Prejudice Against IP Therapy
"IP is not a new treatment approach, but it has not been widely accepted as the gold standard for women with ovarian cancer," Dr. Armstrong said. "There has been a prejudice against IP therapy in ovarian cancer because it’s an old idea, it requires skill and experience for the surgery and or the chemotherapy, and it’s more complicated than IV chemotherapy. But now we have firm data showing that we should use a combination of IP and IV chemotherapy in most women with advanced ovarian cancer who have had successful surgery to remove the bulk of their tumor."
The NCI announcement said that "the best data sources suggest that less than 1% of women with ovarian cancer receive IP chemotherapy."
The randomized, multicenter trial led by Dr. Armstrong (GOG-172) involved 429 previously untreated stage III ovarian cancer patients who were randomized to two groups for treatment following successful surgery, which the protocol defined as no visible disease or no tumor greater than 1 cm in size following the debulking operation.
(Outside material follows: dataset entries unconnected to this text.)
(* ===== verification/FileTransfer.v ===== *)
(** * File transfers of the desktop client ([client/filetransfer])

    The manager of uploads and downloads: every change of its tasks is written to
    a state file before it shows, transfers run in goroutines of their own, and a
    restart reads the file.  Its callers and goroutines interleave; a section
    under [mu] is one step, and the locks [lifecycle] and [persistMu] are explicit.
    What is written is the list of tasks as their JSON keeps them; a transfer with
    its local files is a call that reports progress.  Paths are those of Unix. *)

From S2P Require Import Prelude GoLib GoText GoSort External ConcreteEnv FileStream Threads.

Definition errs : Type := list error.
Definition is_nil (e : errs) : bool := match e with [] => true | _ => false end.
Definition failed (message : string) : errs := [NewError message].

Fixpoint error_text (e : error) : string :=
  match e with
  | NewError m | VarError m => m
  | WrapError m e => m +:+ ": " +:+ error_text e
  end.
(** [Error()] of a joined error. *)
Definition newline : string := bytes_to_string [x0a].
Definition Error_ (e : errs) : string := String.concat newline (map error_text e).

(** [fmt.Errorf] with [%w]: the text of a joined error follows the message. *)
Definition wrap (message : string) (e : errs) : errs := match e with [] => [] | x :: rest => WrapError message x :: rest end.

Definition Canceled : error := VarError "context.Canceled".
Definition is_canceled (e : errs) : bool := existsb (fun x => errors_Is x "context.Canceled") e.

(** ** Paths ([path.Clean] and, on Unix, [path/filepath]) *)

Definition slash : byte := x2f.
Definition dot : bytes := [x2e].
Definition dotdot : bytes := [x2e; x2e].

(** The elements of a rooted path after those in [done], last first. *)
Fixpoint clean_elements (elements : list bytes) (done : list bytes) : list bytes :=
  match elements with
  | [] => rev done
  | e :: rest =>
      if bool_decide (e = []) || bool_decide (e = dot) then clean_elements rest done
      else if bool_decide (e = dotdot) then clean_elements rest (tl done)
      else clean_elements rest (e :: done)
  end.

Definition join_elements (elements : list bytes) : bytes :=
  match elements with [] => [slash] | _ => List.concat (map (cons slash) elements) end.

(** [Clean] of a path that starts with a slash. *)
Definition Clean (value : string) : string := bytes_to_string (join_elements (clean_elements (split_bytes slash (string_to_bytes value)) [])).

Definition IsAbs (value : string) : bool := bool_decide (hd x00 (string_to_bytes value) = slash).

Definition control (b : byte) : bool := (Z_of_byte b <? 32) || bool_decide (b = x7f).

Definition validateManagerRemotePath (value : string) : errs :=
  if bool_decide (value = "") || (4096 <? slen value) || negb (IsAbs value) || bool_decide (value = "/")
     || existsb (fun b => bool_decide (b = x5c)) (string_to_bytes value) || negb (bool_decide (Clean value = value))
  then failed "file transfer remote path is invalid"
  else if existsb control (string_to_bytes value) then failed "file transfer remote path is invalid"
  else [].

Definition cleanLocalPath (value : string) : errs + string :=
  let value := TrimSpace value in
  if bool_decide (value = "") || existsb (fun b => bool_decide (b = x00)) (string_to_bytes value) || negb (IsAbs value)
  then inl (failed "local file transfer path is required")
  else
    let absolute := Clean value in
    if bool_decide (absolute = "/") then inl (failed "local file transfer path is invalid") else inr absolute.

(** [filepath.Join(filepath.Dir(destination), name)] for a clean destination. *)
Definition beside (destination name : string) : string :=
  bytes_to_string (join_elements (removelast (clean_elements (split_bytes slash (string_to_bytes destination)) []) ++ [string_to_bytes name])).
Definition downloadTemporaryPath (destination taskID : string) : string := beside destination (".kubeloop-download-" +:+ taskID +:+ ".part").

(** ** Data *)

Definition fileTransferDirectionUpload : string := "upload".
Definition fileTransferDirectionDownload : string := "download".
Definition fileTransferKindFile : string := "file".
Definition fileTransferKindDirectory : string := "directory".
Definition fileTransferSessionActive : string := "active".

Definition StatusQueued : string := "queued".
Definition StatusPreparing : string := "preparing".
Definition StatusRunning : string := "running".
Definition StatusCompleted : string := "completed".
Definition StatusFailed : string := "failed".
Definition StatusCancelled : string := "cancelled".
Definition StatusInterrupted : string := "interrupted".

Record Profile := mkProfile { pf_ID : string }.
Record Session := mkSession { ss_ID : string; ss_Namespace : string; ss_State : string }.

Record Request := mkRequest {
  rq_ProfileID : string;
  rq_Direction : string;
  rq_Kind : string;
  rq_Pod : string;
  rq_Container : string;
  rq_LocalPath : string;
  rq_RemotePath : string;
  rq_Overwrite : bool
}.

(** Times are nanoseconds since the zero time. *)
Record Task := mkTask {
  ID : string;
  ProfileID : string;
  SessionID : string;
  Namespace : string;
  Direction : string;
  Kind : string;
  Pod : string;
  Container : string;
  LocalPath : string;
  RemotePath : string;
  Overwrite : bool;
  Status : string;
  TotalBytes : Z;   (* uint64 *)
  DoneBytes : Z;    (* uint64 *)
  Checksum : string;
  ResumeID : string;
  TemporaryPath : string;
  Err_ : string;
  CreatedAt : Z;
  UpdatedAt : Z;
  CompletedAt : option Z
}.
#[export] Instance Task_eq_dec : EqDecision Task.
Proof. solve_decision. Defined.

(** The fields that a transfer changes. *)
Definition with_progress (status : string) (total transferred : Z) (checksum error_ : string) (updated : Z) (completed : option Z) (t : Task) : Task :=
  mkTask (ID t) (ProfileID t) (SessionID t) (Namespace t) (Direction t) (Kind t) (Pod t) (Container t) (LocalPath t) (RemotePath t) (Overwrite t)
    status total transferred checksum (ResumeID t) (TemporaryPath t) error_ (CreatedAt t) updated completed.
Definition set_Status (status : string) (t : Task) : Task := with_progress status (TotalBytes t) (DoneBytes t) (Checksum t) (Err_ t) (UpdatedAt t) (CompletedAt t) t.
Definition set_UpdatedAt (now : Z) (t : Task) : Task := with_progress (Status t) (TotalBytes t) (DoneBytes t) (Checksum t) (Err_ t) now (CompletedAt t) t.
Definition set_bytes (total transferred : Z) (checksum : string) (t : Task) : Task :=
  with_progress (Status t) total transferred checksum (Err_ t) (UpdatedAt t) (CompletedAt t) t.
Definition set_end (status error_ : string) (t : Task) : Task :=
  with_progress status (TotalBytes t) (DoneBytes t) (Checksum t) error_ (UpdatedAt t) (CompletedAt t) t.
Definition set_resumed (session : Session) (now : Z) (resumeID temporaryPath : string) (t : Task) : Task :=
  mkTask (ID t) (ProfileID t) (ss_ID session) (ss_Namespace session) (Direction t) (Kind t) (Pod t) (Container t) (LocalPath t) (RemotePath t) (Overwrite t)
    StatusQueued (TotalBytes t) (DoneBytes t) (Checksum t) resumeID temporaryPath "" (CreatedAt t) now None.
Definition set_places (resumeID temporaryPath : string) (t : Task) : Task :=
  mkTask (ID t) (ProfileID t) (SessionID t) (Namespace t) (Direction t) (Kind t) (Pod t) (Container t) (LocalPath t) (RemotePath t) (Overwrite t)
    (Status t) (TotalBytes t) (DoneBytes t) (Checksum t) resumeID temporaryPath (Err_ t) (CreatedAt t) (UpdatedAt t) (CompletedAt t).

Definition is_upload (t : Task) : bool := bool_decide (Kind t = fileTransferKindFile) && bool_decide (Direction t = fileTransferDirectionUpload).
Definition is_download (t : Task) : bool := bool_decide (Kind t = fileTransferKindFile) && bool_decide (Direction t = fileTransferDirectionDownload).
Definition in_flight (status : string) : bool :=
  bool_decide (status = StatusQueued) || bool_decide (status = StatusPreparing) || bool_decide (status = StatusRunning).
Definition known_status (status : string) : bool :=
  in_flight status || bool_decide (status = StatusCompleted) || bool_decide (status = StatusFailed)
  || bool_decide (status = StatusCancelled) || bool_decide (status = StatusInterrupted).

(** ** The state file ([manager_state.go]) *)

Definition applicationStopped : string := "application stopped before the transfer completed".

Definition normalizePersistedResume (t : Task) : errs + Task :=
  if is_upload t then
    let resumeID := if bool_decide (ResumeID t = "") then ID t else ResumeID t in
    if negb (bool_decide (resumeID = ID t)) then inl (failed "file upload Resume ID is invalid") else inr (set_places resumeID (TemporaryPath t) t)
  else if negb (bool_decide (ResumeID t = "")) then inl (failed "file transfer Task has an unexpected Resume ID") else inr t.

Definition normalizePersistedTemporaryPath (t : Task) : errs + Task :=
  if is_download t then
    let expected := downloadTemporaryPath (LocalPath t) (ID t) in
    let path := if bool_decide (TemporaryPath t = "") then expected else TemporaryPath t in
    if negb (bool_decide (path = expected)) then inl (failed "file download temporary path is invalid") else inr (set_places (ResumeID t) path t)
  else if negb (bool_decide (TemporaryPath t = "")) then inl (failed "file transfer Task has an unexpected temporary path") else inr t.

Definition normalizePersistedTask `{UuidPackage} (t : Task) : errs + Task :=
  if match uuid_Parse (ID t) with Some _ => false | None => true end || bool_decide (TrimSpace (ProfileID t) = "") || (CreatedAt t =? 0) || (UpdatedAt t =? 0)
  then inl (failed "file transfer Task identity is invalid")
  else if negb (bool_decide (Direction t = fileTransferDirectionUpload)) && negb (bool_decide (Direction t = fileTransferDirectionDownload))
  then inl (failed "file transfer Task direction is invalid")
  else if (negb (bool_decide (Kind t = fileTransferKindFile)) && negb (bool_decide (Kind t = fileTransferKindDirectory))) || bool_decide (TrimSpace (Pod t) = "")
  then inl (failed "file transfer Task target is invalid")
  else if match cleanLocalPath (LocalPath t) with inr p => negb (bool_decide (p = LocalPath t)) | inl _ => true end
          || negb (is_nil (validateManagerRemotePath (RemotePath t)))
  then inl (failed "file transfer Task path is invalid")
  else if negb (known_status (Status t)) then inl (failed "file transfer Task status is invalid")
  else match normalizePersistedResume t with inl e => inl e | inr t => normalizePersistedTemporaryPath t end.

(** A task that was under way when the application ended. *)
Definition interrupted (now : Z) (t : Task) : Task :=
  if in_flight (Status t) then with_progress StatusInterrupted (TotalBytes t) (DoneBytes t) (Checksum t) applicationStopped now (Some now) t else t.

Fixpoint load `{UuidPackage} (now : Z) (stored : list Task) (tasks : gmap string Task) : gmap string Task :=
  match stored with
  | [] => tasks
  | t :: stored =>
      match normalizePersistedTask t with
      | inl _ => load now stored tasks
      | inr t => load now stored (<[ID t := interrupted now t]> tasks)
      end
  end.

Definition persisted (tasks : gmap string Task) : list Task :=
  SortFunc (fun left right => compareString (ID left) (ID right)) (map snd (map_to_list tasks)).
One arm received the standard regimen of IV paclitaxel at 135 mg/m2 over 24 hours followed on day 2 by 75 mg/m2 of IV cisplatin. The second group received 135 mg/m2 of IV paclitaxel over 24 hours followed by IP cisplatin at 100 mg/m2 on day 2, and the subsequent IP administration of paclitaxel at 60 mg/m2 on day 8. Treatment for both arms was administered every 3 weeks for up to six courses.
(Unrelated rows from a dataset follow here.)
(** * cleanupads.py: clean-up of AWS Application Discovery Service resources

    A shallow embedding of [src/cleanupads.py].  The script is a linear
    pipeline around three remote calls (paginated list, batch delete of
    agents, start of a batch delete of configurations) with a confirmation
    prompt in between.  Everything the script does to the outside world is
    recorded as an [event]; everything the outside world answers is read
    from a [world].  Python's two ways of leaving a block early are kept
    apart: an [Exception] (caught by [except Exception]) and [SystemExit]
    (raised by [sys.exit], a [BaseException] that [except Exception] lets
    through). *)

From stdpp Require Import base option list strings gmap.
From Stdlib Require Import Ascii ZArith Lia.

Local Open Scope string_scope.
Local Open Scope list_scope.

(** ** Strings *)

(** The line feed, as in ['\n'.join(...)]. *)
Definition LF : ascii := ascii_of_nat 10.
Definition newline : string := String LF "".

(** [str.lower] on the ASCII range.  Python lowers other code points too,
    but none of them becomes one of the ASCII letters of ['cleanup'], so
    the comparison of line 75 is decided by this function. *)
Definition lower_ascii (c : ascii) : ascii :=
  let n := nat_of_ascii c in
  if Nat.leb 65 n && Nat.leb n 90 then ascii_of_nat (n + 32) else c.

Fixpoint lower (s : string) : string :=
  match s with
  | EmptyString => EmptyString
  | String c s' => String (lower_ascii c) (lower s')
  end.

(** The lines of a text: the pieces between line feeds. *)
Fixpoint lines (s : string) : list string :=
  match s with
  | EmptyString => [EmptyString]
  | String c s' =>
      if Ascii.eqb c LF then EmptyString :: lines s'
      else match lines s' with
           | l :: ls => String c l :: ls
           | [] => [String c EmptyString]
           end
  end.

Fixpoint no_LF (s : string) : bool :=
  match s with
  | EmptyString => true
  | String c s' => negb (Ascii.eqb c LF) && no_LF s'
  end.

(** ** Data *)

(** A Python [dict] with string keys and string values: a configuration
    record of the service, or one entry of a response's ['errors']. *)
Abbreviation dict := (gmap string string).

(** One clause of the [filters] argument (lines 57-61). *)
Record filter := {
  name : string;
  values : list string;
  condition : string
}.

(** One element of [deleteAgents] (line 86). *)
Record delete_agent := {
  agentId : string;
  da_force : bool
}.

(** A page of the paginator; [page.get('configurations', [])] (line 67). *)
Record page := { configurations : option (list dict) }.

(** The response of [batch_delete_agents]; [response.get('errors', [])]. *)
Record response := { errors : option (list dict) }.

(** The [argparse.Namespace] of the five [add_argument] calls (lines
    13-22): three values that are [None] unless given, two [store_true]
    flags. *)
Record Namespace := {
  args_app_name : option string;
  args_tag_key : option string;
  args_tag_value : option string;
  args_force : bool;
  args_unattended : bool
}.

(** Before any option is seen: [None] for the valued options, [False] for
    the [store_true] ones. *)
Definition defaults : Namespace :=
  {| args_app_name := None; args_tag_key := None; args_tag_value := None;
     args_force := false; args_unattended := false |}.

(** The namespace with one more option given. *)
Definition set_app_name (v : string) (ns : Namespace) : Namespace :=
  {| args_app_name := Some v; args_tag_key := args_tag_key ns;
     args_tag_value := args_tag_value ns; args_force := args_force ns;
     args_unattended := args_unattended ns |}.
Definition set_tag_key (v : string) (ns : Namespace) : Namespace :=
  {| args_app_name := args_app_name ns; args_tag_key := Some v;
     args_tag_value := args_tag_value ns; args_force := args_force ns;
     args_unattended := args_unattended ns |}.
Definition set_tag_value (v : string) (ns : Namespace) : Namespace :=
  {| args_app_name := args_app_name ns; args_tag_key := args_tag_key ns;
     args_tag_value := Some v; args_force := args_force ns;
     args_unattended := args_unattended ns |}.
Definition set_force (ns : Namespace) : Namespace :=
  {| args_app_name := args_app_name ns; args_tag_key := args_tag_key ns;
     args_tag_value := args_tag_value ns; args_force := true;
     args_unattended := args_unattended ns |}.
Definition set_unattended (ns : Namespace) : Namespace :=
  {| args_app_name := args_app_name ns; args_tag_key := args_tag_key ns;
     args_tag_value := args_tag_value ns; args_force := args_force ns;
     args_unattended := true |}.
Previous studies comparing IP to IV chemotherapy did not include paclitaxel. The primary goal of GOG-172 was to determine "whether the improvement in survival noted with IP treatment in other studies was still seen when paclitaxel was given with a platinum drug," NCI said.
Although most of the 205 women in the IP group received fewer than the protocol's six planned treatments, they fared significantly better than the women in the comparison arm. "In our trial, women who received part of their chemotherapy via an IP route had a median survival time 16 months longer than women who received only IV chemotherapy," Dr. Armstrong said.
One year after treatment, women in the two study arms reported the same quality-of-life level. However, women treated with IP chemotherapy experienced more adverse events than those in the IV-only group, including abdominal pain, nausea, and vomiting, as well as hematologic, metabolic, and neurologic toxicities.
Most of the side effects were temporary or easily managed. However, complications associated with the abdominal catheter, particularly infection and fever, were common in the IP-treated patients and were the major reason only 86 women (42%) in the group completed the planned six IP courses of chemotherapy.
"Randomized, multicenter clinical trials, including this most recent study, clearly show the value of IP chemotherapy-an extended life for women with advanced ovarian cancer," said GOG chairman Philip DiSaia, MD, professor and director of the Division of Gynecologic Cancer at the University of California, Irvine.